**TASK GOAL**
Among the entries that follow, find every line with the word "bool" and copy it.

**LISTED ENTRIES**
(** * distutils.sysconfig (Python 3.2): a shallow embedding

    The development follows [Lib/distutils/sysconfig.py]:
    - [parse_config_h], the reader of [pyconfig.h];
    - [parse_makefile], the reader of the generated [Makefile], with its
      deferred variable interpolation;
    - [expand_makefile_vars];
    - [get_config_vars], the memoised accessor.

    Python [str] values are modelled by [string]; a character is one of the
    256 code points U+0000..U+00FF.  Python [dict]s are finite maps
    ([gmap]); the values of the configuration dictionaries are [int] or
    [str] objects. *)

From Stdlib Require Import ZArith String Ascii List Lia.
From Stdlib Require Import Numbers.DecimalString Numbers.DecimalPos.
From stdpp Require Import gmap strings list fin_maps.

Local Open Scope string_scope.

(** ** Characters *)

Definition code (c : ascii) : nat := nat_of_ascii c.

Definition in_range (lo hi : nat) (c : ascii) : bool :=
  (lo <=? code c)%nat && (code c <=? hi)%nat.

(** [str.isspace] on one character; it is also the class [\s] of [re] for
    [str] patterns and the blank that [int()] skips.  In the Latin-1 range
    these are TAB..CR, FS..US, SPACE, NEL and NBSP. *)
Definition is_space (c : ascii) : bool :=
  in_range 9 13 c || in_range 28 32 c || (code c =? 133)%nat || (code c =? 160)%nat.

**ANSWER TO THIS TASK**
Definition in_range (lo hi : nat) (c : ascii) : bool :=
Definition is_space (c : ascii) : bool :=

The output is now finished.